Department of Digestive Surgery and Surgical Oncology, Yamaguchi University Graduate School of Medicine, 1-1-1 Minami-Kogushi, Ube, Yamaguchi, Japan.
J Transl Med. 2014 Mar 10;12:63. doi: 10.1186/1479-5876-12-63.
To evaluate the safety of combination vaccine treatment of multiple peptides, phase I clinical trial was conducted for patients with advanced colorectal cancer using five novel HLA-A*2402-restricted peptides, three peptides derived from oncoantigens, ring finger protein 43 (RNF43), 34 kDa-translocase of the outer mitochondrial membrane (TOMM34), and insulin-like growth factor-II mRNA binding protein 3 (KOC1), and the remaining two from angiogenesis factors, vascular endothelial growth factor receptor 1 (VEGFR1) and VEGFR2.

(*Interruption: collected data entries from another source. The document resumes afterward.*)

Lemma tally_spec (cat : dict) :
  tally cat = (Zsum (map status_points (statuses cat)),
               Z.of_nat (length (statuses cat))).
Proof. unfold tally. now rewrite fold_tally. Qed.

Lemma status_points_nonneg (st : value) : (0 <= status_points st)%Z.
Proof.
  unfold status_points.
  destruct (value_is_str st "good"); [lia|].
  destruct (value_is_str st "needs_improvement"); lia.
Qed.

Lemma status_points_le_100 (st : value) : (status_points st <= 100)%Z.
Proof.
  unfold status_points.
  destruct (value_is_str st "good"); [lia|].
  destruct (value_is_str st "needs_improvement"); lia.
Qed.

Lemma Zsum_points_nonneg (sts : list value) : (0 <= Zsum (map status_points sts))%Z.
Proof.
  induction sts as [|st sts IH]; simpl; [lia|].
  pose proof (status_points_nonneg st). lia.
Qed.

(** The score of a category is the rounded mean of its points. *)
Lemma category_score_mean (cat : dict) :
  category_score cat = PyFloat.div_round1 (mean_points cat).
Proof.
  unfold category_score, mean_points. rewrite tally_spec.
  destruct (statuses cat) as [|st sts]; [reflexivity|].
  replace (0 <? Z.of_nat (length (st :: sts)))%Z with true; [reflexivity|].
  symmetry. apply Z.ltb_lt. simpl length. lia.
Qed.

Lemma mean_points_nonneg (cat : dict) : 0 <= mean_points cat.
Proof.
  unfold mean_points. destruct (statuses cat) as [|st sts] eqn:E.
  - apply Qle_refl.
  - apply Qle_shift_div_l.
    + change 0 with (inject_Z 0). rewrite <- Zlt_Qlt. simpl length. lia.
    + rewrite Qmult_0_l. change 0 with (inject_Z 0). rewrite <- Zle_Qle.
      apply Zsum_points_nonneg.
Qed.

Lemma Zsum_points_le (sts : list value) :
  (Zsum (map status_points sts) <= 100 * Z.of_nat (length sts))%Z.
Proof.
  induction sts as [|st sts IH]; [cbn; lia|].
  cbn [map Zsum fold_right length]. fold (Zsum (map status_points sts)).
  pose proof (status_points_le_100 st). lia.
Qed.

(** The mean of the points of a category lies between 0 and 100. *)
Lemma mean_points_le_100 (cat : dict) : mean_points cat <= 100.
Proof.
  unfold mean_points. destruct (statuses cat) as [|st sts] eqn:E; [discriminate|].
  apply Qle_shift_div_r.
  - change 0 with (inject_Z 0). rewrite <- Zlt_Qlt. cbn [length]. lia.
  - change 100 with (inject_Z 100). rewrite <- inject_Z_mult, <- Zle_Qle.
    apply Zsum_points_le.
Qed.

Lemma category_score_nonneg (cat : dict) : 0 <= category_score cat.
Proof.
  rewrite category_score_mean.
  apply PyFloatFacts.div_round1_nonneg, mean_points_nonneg.
Qed.

(** The block written by [_calculate_scores]: the technical score, four
    entries still at their initial 0, and the overall score. *)
Lemma calculate_scores_block (r : audit_results) :
  let t := category_score (technical_seo r) in
  scores (_calculate_scores r)
  = Some [ ("technical_seo_score", t); ("on_page_seo_score", 0);
           ("off_page_seo_score", 0); ("user_experience_score", 0);
           ("security_performance_score", 0);
           ("overall_score", overall_of [t; 0; 0; 0; 0; 0]) ].
Proof. reflexivity. Qed.

(** Whatever the report holds, the four categories after the technical
    one keep the score 0. *)
Lemma calculate_scores_other_categories (r : audit_results) :
  score_of "on_page_seo_score" (_calculate_scores r) = 0
  /\ score_of "off_page_seo_score" (_calculate_scores r) = 0
  /\ score_of "user_experience_score" (_calculate_scores r) = 0
  /\ score_of "security_performance_score" (_calculate_scores r) = 0.
Proof. repeat split; reflexivity. Qed.

Lemma Qpositive_iff (q : Q) : Qpositive q = true <-> 0 < q.
Proof.
  unfold Qpositive. rewrite negb_true_iff.
  split.
  - intros H. apply Qnot_le_lt. intros Hle.
    apply Qle_bool_iff in Hle. congruence.
  - intros H. destruct (Qle_bool q 0) eqn:E; [|reflexivity].
    apply Qle_bool_iff in E. exfalso. exact (Qlt_not_le _ _ H E).
Qed.

Lemma Qnonzero_positive (q : Q) : 0 <= q -> Qnonzero q = Qpositive q.
Proof.
  intros Hq. unfold Qnonzero.
  destruct (Qpositive q) eqn:Hp.
  - apply Qpositive_iff in Hp. apply negb_true_iff.
    destruct (Qeq_bool q 0) eqn:E; [|reflexivity].
    apply Qeq_bool_iff in E. rewrite E in Hp. exfalso. exact (Qlt_irrefl _ Hp).
  - apply negb_false_iff, Qeq_bool_iff.
    apply Qle_antisym; [|assumption].
    apply Qnot_lt_le. intros Hlt. apply Qpositive_iff in Hlt. congruence.
Qed.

Eighteen HLA- A*2402-positive colorectal cancer patients who had failed to standard therapy were enrolled in this study. 0.5 mg, 1.0 mg or 3.0 mg each of the peptides was mixed with incomplete Freund's adjuvant and then subcutaneously injected at five separated sites once a week. We also examined possible effect of a single site injection of "the cocktail of 5 peptides" on the immunological responses. ELISPOT assay was performed before and after vaccinations in the schedule of every 4 weeks.
The vaccine treatment using multiple peptides was well tolerated without any severe treatment-associated systemic adverse events. Dose-dependent induction of peptide-specific cytotoxic T lymphocytes was observed. The single injection of "peptides cocktail" did not diminish the immunological responses. Regarding the clinical outcome, one patient achieved complete response and 6 patients revealed stable disease for 4 to 7 months. The median overall survival time (MST) was 13.5 months. Patients, in which we detected induction of cytotoxic T lymphocytes specific to 3 or more peptides, revealed significantly better prognosis (MST; 27.8 months) than those with poorer immune responses (MST; 3.7 months) (p = 0.032).
Our cancer vaccine treatment using multiple peptides is a promising approach for advanced colorectal cancer with the minimum risk of systemic adverse reactions.
UMIN-CTR number UMIN000004948.
为评估多种肽联合疫苗治疗的安全性,对 18 例标准治疗失败的 HLA-A2402 阳性晚期结直肠癌患者进行了 I 期临床试验,使用了 5 种新型 HLA-A2402 限制性肽,3 种来自癌抗原的肽,环指蛋白 43(RNF43)、34 kDa 外线粒体膜转位酶(TOMM34)和胰岛素样生长因子-II mRNA 结合蛋白 3(KOC1),其余 2 种来自血管生成因子,血管内皮生长因子受体 1(VEGFR1)和 VEGFR2。
将 18 例 HLA-A*2402 阳性的标准治疗失败的结直肠癌患者纳入本研究。将每种 0.5mg、1.0mg 或 3.0mg 的肽与不完全弗氏佐剂混合,然后每周一次皮下注射于 5 个分开的部位。我们还检查了单点注射“5 肽鸡尾酒”对免疫反应的可能影响。ELISPOT 检测在每 4 周的方案中于接种前后进行。
使用多种肽的疫苗治疗耐受性良好,无任何严重的治疗相关全身不良事件。观察到剂量依赖性诱导的肽特异性细胞毒性 T 淋巴细胞。单点注射“肽鸡尾酒”不会降低免疫反应。关于临床结果,1 例患者达到完全缓解,6 例患者稳定疾病 4 至 7 个月。中位总生存期(MST)为 13.5 个月。检测到 3 种或 3 种以上肽特异性细胞毒性 T 淋巴细胞的患者预后明显更好(MST:27.8 个月),而免疫反应较差的患者(MST:3.7 个月)(p=0.032)。
我们使用多种肽的癌症疫苗治疗对晚期结直肠癌是一种有前途的方法,具有最小的全身不良反应风险。
UMIN-CTR 编号 UMIN000004948。